Figure 1. Fields Used for Faculty Grants and Other Support (xTRACT Table 4)
Trainee Data (Data needed for Table 5 A/B and Table 8A/C)
Table 5A/B describes publications of those predoctoral/postdoctoral in training. For each trainee, it lists the following:
- Faculty member (mentor)
- Trainee name
- Whether the trainee is past or current
- Training period (date range in mm/yyyy format)
- Publications
We obtain publication data from PubMed, Faculty CVs or Google Scholar. Tables 5A/B are covered by the “Participating Students” section. It is important to note that only general student data items 1–4 above (not publications) can be uploaded for those with an eRA Commons ID. For students that do not have an eRA Commons ID, one needs to create Person IDs for those students separately within xTRACT.
After the initial trainee data has been loaded into xTRACT, we use the xTRACT interface with PubMed to add the trainee publications manually into each trainee record (Note: If the publication does not appear in PubMed, the publication can be entered manually into the trainee record—see NIH xTRACT use guide for instructions). Separately in the PubMed web interface we have found that simply searching “Trainee First Name Last Name AND Faculty First Name Last Name” in PubMed is sufficient to identify most of the trainee publications with their faculty mentor; however, this approach does not always work with common surnames. We input the PubMed PMIDs into the trainee xTRACT record for their publications. Each publication is curated manually further in selecting the faculty mentor and trainee name per publication entered into the trainee record in xTRACT. While these operations require manual data entry, xTRACT sorts and formats Table 5, saving time overall.

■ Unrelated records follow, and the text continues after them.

(** * MentOS kernel heap (mentos/src/mem/kheap.c)

    A shallow embedding of the block manager behind the [brk] system call:
    the in-band block headers, the two linked lists threaded through them,
    best-fit search, split, merge, heap growth, and the [sys_brk] entry
    point.  Memory is byte addressed; every field access is a 32-bit
    little-endian load or store, as on the i686 target of the kernel. *)

From Stdlib Require Import ZArith List Lia String Bool.
Import ListNotations.
Open Scope Z_scope.

(** ** Outcomes

    [assert] stops the kernel; loops are run on a fuel budget. *)

Inductive result (A : Type) : Type :=
| Ok (a : A)
| AssertFail (msg : string)
| OutOfFuel.

Arguments Ok {A} a.
Arguments AssertFail {A} msg.
Arguments OutOfFuel {A}.

Definition bind {A B : Type} (r : result A) (k : A -> result B) : result B :=
  match r with
  | Ok a => k a
  | AssertFail msg => AssertFail msg
  | OutOfFuel => OutOfFuel
  end.

Notation "x <- e ;; k" := (bind e (fun x => k))
  (at level 61, e at next level, right associativity).
Notation "e ;;; k" := (bind e (fun _ => k))
  (at level 61, right associativity).

Definition assert (c : bool) (msg : string) : result unit :=
  if c then Ok tt else AssertFail msg.

(** ** Machine words and memory *)

Definition wrap32 (x : Z) : Z := x mod 2 ^ 32.

Definition memory : Type := Z -> Z.

Definition load8 (m : memory) (a : Z) : Z := m (wrap32 a) mod 256.

Definition store8 (m : memory) (a v : Z) : memory :=
  fun x => if x =? wrap32 a then v mod 256 else m x.

Definition load32 (m : memory) (a : Z) : Z :=
  load8 m a + 256 * load8 m (a + 1)
  + 65536 * load8 m (a + 2) + 16777216 * load8 m (a + 3).

Definition store32 (m : memory) (a v : Z) : memory :=
  store8 (store8 (store8 (store8 m a v)
                         (a + 1) (v / 256))
                 (a + 2) (v / 65536))
         (a + 3) (v / 16777216).

(** [memset(dst, 0, len)] *)
Definition memset0 (m : memory) (dst len : Z) : memory :=
  fun x => if (dst <=? x) && (x <? dst + len) then 0 else m x.

(** Two memories that no load can tell apart. *)
Definition mem_eq (m m' : memory) : Prop := forall a, load8 m a = load8 m' a.

Definition NULL : Z := 0.

(** ** [block_t] and [heap_header_t]

    Five 32-bit fields, in declaration order. *)

Definition sizeof_block_t : Z := 20.
Definition sizeof_heap_header_t : Z := 12.
Definition OVERHEAD : Z := sizeof_block_t.

Definition blk_size (m : memory) (b : Z) : Z := load32 m b.
Definition blk_nextfree (m : memory) (b : Z) : Z := load32 m (b + 4).
Definition blk_prevfree (m : memory) (b : Z) : Z := load32 m (b + 8).
Definition blk_prev (m : memory) (b : Z) : Z := load32 m (b + 12).
Definition blk_next (m : memory) (b : Z) : Z := load32 m (b + 16).

Definition set_size (m : memory) (b v : Z) : memory := store32 m b v.
Definition set_nextfree (m : memory) (b v : Z) : memory := store32 m (b + 4) v.
Definition set_prevfree (m : memory) (b v : Z) : memory := store32 m (b + 8) v.
Definition set_prev (m : memory) (b v : Z) : memory := store32 m (b + 12) v.
Definition set_next (m : memory) (b v : Z) : memory := store32 m (b + 16) v.

Definition hdr_head (m : memory) (h : Z) : Z := load32 m h.
Definition hdr_tail (m : memory) (h : Z) : Z := load32 m (h + 4).
Definition hdr_free (m : memory) (h : Z) : Z := load32 m (h + 8).

Definition set_head (m : memory) (h v : Z) : memory := store32 m h v.
Definition set_tail (m : memory) (h v : Z) : memory := store32 m (h + 4) v.
Definition set_free (m : memory) (h v : Z) : memory := store32 m (h + 8) v.

(** ** The size/flag macros *)

Definition BLOCK_REAL_SIZE (size : Z) : Z := Z.land size 0xFFFFFFFE.

Definition BLOCK_IS_FREE (m : memory) (block : Z) : Z :=
  Z.land (blk_size m block) 0x00000001.

Definition BLOCK_SET_FREE (m : memory) (block : Z) : memory :=
  set_size m block (Z.lor (blk_size m block) 0x00000001).

Definition BLOCK_SET_USED (m : memory) (block : Z) : memory :=
  set_size m block (Z.land (blk_size m block) 0xFFFFFFFE).

(** C truth value of an integer. *)
Definition truthy (x : Z) : bool := negb (x =? 0).

(** Modelled from the spec: [round_up] of math.h, which is not among the
    sources; section 4.1 gives it as rounding up to a multiple of the
    granularity.  The result is a [uint32_t]. *)
Definition round_up (number base : Z) : Z :=
  wrap32 ((number + base - 1) / base * base).

Definition __blkmngr_get_rounded_size (size : Z) : Z :=
  round_up (BLOCK_REAL_SIZE size) 16.

Definition __blkmngr_does_it_fit (m : memory) (block size : Z) : result bool :=
  assert (truthy block) "Received null block." ;;;
  Ok ((BLOCK_REAL_SIZE (blk_size m block) >=? BLOCK_REAL_SIZE size)
      && truthy (BLOCK_IS_FREE m block)).

(** ** Debug dump

    [__blkmngr_dump] only prints, but it walks both lists to their end. *)

Fixpoint walk (fuel : nat) (m : memory) (link : Z) (it : Z) : result unit :=
  if it =? NULL then Ok tt
  else match fuel with
       | O => OutOfFuel
       | S fuel' => walk fuel' m link (load32 m (it + link))
       end.

Definition __blkmngr_dump (fuel : nat) (m : memory) (header : Z) : result unit :=
  assert (truthy header) "Received a NULL heap header." ;;;
  (if truthy (hdr_head m header) then walk fuel m 16 (hdr_head m header)
   else Ok tt) ;;;
  (if truthy (hdr_free m header) then walk fuel m 4 (hdr_free m header)
   else Ok tt).

(** ** Free-list manager *)

Definition __blkmngr_remove_from_freelist (m : memory) (header block : Z)
  : result memory :=
  assert (truthy header) "Received a NULL heap header." ;;;
  assert (truthy block) "Received null block." ;;;
  let m1 :=
    if block =? hdr_free m header then
      set_free m header (blk_nextfree m block)
    else if truthy (blk_prevfree m block) then
      set_nextfree m (blk_prevfree m block) (blk_nextfree m block)
    else m in
  let m2 :=
    if truthy (blk_nextfree m1 block) then
      set_prevfree m1 (blk_nextfree m1 block) (blk_prevfree m1 block)
    else m1 in
  let m3 := set_prevfree m2 block NULL in
  Ok (set_nextfree m3 block NULL).

Definition __blkmngr_add_to_freelist (m : memory) (header block : Z)
  : result memory :=
  assert (truthy header) "Received a NULL heap header." ;;;
  assert (truthy block) "Received null block." ;;;
  let m1 :=
    if truthy (hdr_free m header) then
      set_prevfree m (hdr_free m header) block
    else m in
  let m2 := set_prevfree m1 block NULL in
  let m3 := set_nextfree m2 block (hdr_free m2 header) in
  Ok (set_free m3 header block).

(** ** Best-fit search *)

Fixpoint best_fitting_loop (fuel : nat) (m : memory) (size it best_fitting : Z)
  : result Z :=
  if it =? NULL then Ok best_fitting
  else match fuel with
       | O => OutOfFuel
       | S fuel' =>
           fits <- __blkmngr_does_it_fit m it size ;;
           if negb fits then
             best_fitting_loop fuel' m size (blk_nextfree m it) best_fitting
           else if negb (truthy best_fitting)
                   || (BLOCK_REAL_SIZE (blk_size m it)
                       <? BLOCK_REAL_SIZE (blk_size m best_fitting)) then
             best_fitting_loop fuel' m size (blk_nextfree m it) it
           else
             best_fitting_loop fuel' m size (blk_nextfree m it) best_fitting
       end.

Definition __blkmngr_find_best_fitting (fuel : nat) (m : memory)
  (header size : Z) : result Z :=
  assert (truthy header) "Received a NULL heap header." ;;;
  best_fitting_loop fuel m size (hdr_free m header) NULL.

(** ** Neighbours in the address-ordered list *)

Definition __blkmngr_get_previous_block (m : memory) (header block : Z)
  : result Z :=
  assert (truthy header) "Received a NULL heap header." ;;;
  assert (truthy block) "Received null block." ;;;
  if block =? hdr_head m header then Ok NULL else Ok (blk_prev m block).

Definition __blkmngr_get_next_block (m : memory) (header block : Z)
  : result Z :=
  assert (truthy header) "Received a NULL heap header." ;;;
  assert (truthy block) "Received null block." ;;;
  if block =? hdr_tail m header then Ok NULL else Ok (blk_next m block).

(** ** Split and merge *)

Definition __blkmngr_split_block (m : memory) (header block size : Z)
  : result memory :=
  assert (truthy block) "Received NULL block." ;;;
  assert (truthy (BLOCK_IS_FREE m block)) "The block is not free." ;;;
  let split := wrap32 (block + OVERHEAD + size) in
  let m := set_prev m split block in
  let m := set_prevfree m split block in
  let m := set_next m split (blk_next m block) in
  let m := set_nextfree m split (blk_nextfree m block) in
  let m := set_next m block split in
  let m := set_nextfree m block split in
  let m := set_size m split
             (wrap32 (BLOCK_REAL_SIZE (blk_size m block) - OVERHEAD - size)) in
  let m := set_size m block (BLOCK_REAL_SIZE size) in
  let m := BLOCK_SET_FREE m split in
  Ok (if hdr_tail m header =? block then set_tail m header split else m).

Definition __blkmngr_merge_blocks (m : memory) (header block1 block2 : Z)
  : result memory :=
  assert (truthy block1) "Received NULL first block." ;;;
  assert (truthy block2) "Received NULL second block." ;;;
  assert (truthy (BLOCK_IS_FREE m block1)) "The first block is not free." ;;;
  assert (truthy (BLOCK_IS_FREE m block2)) "The second block is not free." ;;;
  assert (blk_next m block1 =? block2) "The blocks are not adjacent." ;;;
  m <- __blkmngr_remove_from_freelist m header block2 ;;
  let m := set_next m block1 (blk_next m block2) in
  let m := set_size m block1
             (wrap32 (BLOCK_REAL_SIZE (blk_size m block1)
                      + BLOCK_REAL_SIZE (blk_size m block2) + OVERHEAD)) in
  let m := BLOCK_SET_FREE m block1 in
  Ok (if hdr_tail m header =? block2 then set_tail m header block1 else m).
(** [ToBoolean]. *)
Definition truthy (v : JValue) : bool :=
  match v with
  | JUndefined | JNull => false
  | JBool b => b
  | JNum n => number_nonzero n
  | JStr s => truthy_string s
  | JArr _ | JObj _ | JArrayValues => true
  end.

(* ================================================================== *)
(** ** Control flow of a function body *)

Inductive Flow (R A : Type) : Type :=
| Continue (a : A)        (* execution goes on with [a] *)
| Return (r : R)          (* the enclosing function returned [r] *)
| Throw (e : JSError).    (* an exception propagates *)
Arguments Continue {R A} a.
Arguments Return {R A} r.
Arguments Throw {R A} e.

Definition bind {R A B} (c : Flow R A) (k : A -> Flow R B) : Flow R B :=
  match c with
  | Continue a => k a
  | Return r => Return r
  | Throw e => Throw e
  end.

Notation "x <- c ;; k" := (bind c (fun x => k))
  (at level 61, c at next level, right associativity).

Fixpoint mapM {R A B} (f : A -> Flow R B) (l : list A) : Flow R (list B) :=
  match l with
  | [] => Continue []
  | x :: xs => y <- f x ;; ys <- mapM f xs ;; Continue (y :: ys)
  end.

(** What a call of the [async] tool handler amounts to: the promise is
    fulfilled with a result, rejected with the exception thrown, or the model
    has run out of fuel. *)
Inductive Outcome (A : Type) : Type :=
| Returns (a : A)
| Throws (e : JSError)
| OutOfFuel.
Arguments Returns {A} a.
Arguments Throws {A} e.
Arguments OutOfFuel {A}.

(* ================================================================== *)
(** ** Strings *)

(** [s.split(sep)] for a one-character separator. *)
Fixpoint split (sep : ascii) (s : string) : list string :=
  match s with
  | EmptyString => [EmptyString]
  | String c s' =>
      if Ascii.eqb c sep then EmptyString :: split sep s'
      else match split sep s' with
           | [] => [String c EmptyString]
           | p :: ps => String c p :: ps
           end
  end.

(** [hay.includes(needle)]. *)
Fixpoint includes (needle hay : string) : bool :=
  if String.prefix needle hay then true
  else match hay with
       | EmptyString => false
       | String _ hay' => includes needle hay'
       end.

Definition digit_value (c : ascii) : option Z :=
  let n := Z.of_nat (nat_of_ascii c) in
  if ((48 <=? n) && (n <=? 57))%Z then Some (n - 48)%Z else None.

(** The value of a string of decimal digits, [None] if another character
    occurs. *)
Fixpoint digits_value (acc : Z) (s : string) : option Z :=
  match s with
  | EmptyString => Some acc
  | String c s' =>
      match digit_value c with
      | Some d => digits_value (10 * acc + d) s'
      | None => None
      end
  end.

(* ================================================================== *)
(** ** The report specification and the AdMob client *)

(** [{ year, month, day }], each field the result of [Number] on a piece of
    the date string, or [undefined] where the piece is missing. *)
Record DateSpec : Type := mkDate {
  year : JValue;
  month : JValue;
  day : JValue
}.
(** * check_notebooks.py: a shallow embedding and its verified properties

    The script runs (or, with [--check], inspects) Jupyter notebooks and
    reports which of them raise errors.  This file embeds its three
    functions, [run_notebook], [check_saved_outputs] and [main], together
    with the parts of the Python runtime they rely on, and proves the
    properties the specification states about them.

    Conventions of the embedding.
    - A Python [str] is the list of its code points ([pystr]); [len],
      slicing, [in], [split], [strip] and [join] act on that list.
    - A value read by [json.load] is a [json] tree; a dict is the list of
      its items in insertion order.
    - An exception is a value of [exn]; a function that can raise returns
      [exn + A].
    - The operating system (sub-processes, files, directory scan) is a
      [Runtime] over an abstract [World]; calls that change the world
      return the new one.
    - What the script does to the outside is recorded as a list of
      [event]s: text written to standard output, sub-processes launched,
      files opened.
    - Standard output is UTF-8: everything can be written to it but a
      lone surrogate, on which [print] raises [UnicodeEncodeError].  The
      strings of a JSON document may hold lone surrogates; command-line
      arguments, file names and the decoded stderr of a sub-process are
      taken to hold none, so only the lines that print [ename] and
      [evalue] can raise.
    - The system is POSIX.  The order of [pathlib] paths and the
      exception raised by slicing a dict differ between Python versions;
      the runtime says which one applies ([python_3_12]). *)

From Stdlib Require Import List NArith ZArith Arith Bool Lia.
From Stdlib Require Import Strings.String Strings.Ascii.
From Stdlib Require Import Numbers.DecimalString.
From Stdlib Require Import Sorting.Sorted Sorting.Permutation.
Import ListNotations.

Limitations of Data Loads into xTRACT.
Not all data fields are populated in xTRACT by the tab-delimited text file for the faculty or the trainees; some manual data entry is needed. While the faculty’s “Other Grants” data upload populates this data in Institutional Data in xTRACT, these grants need to be manually assigned to the faculty member in “Other Support” in their xTRACT record, and current year “Direct Costs” are recorded separately here as well. Note that grant direct costs change annually per the annual grant budgeting process; however, xTRACT accounts for these changes for NIH grants only.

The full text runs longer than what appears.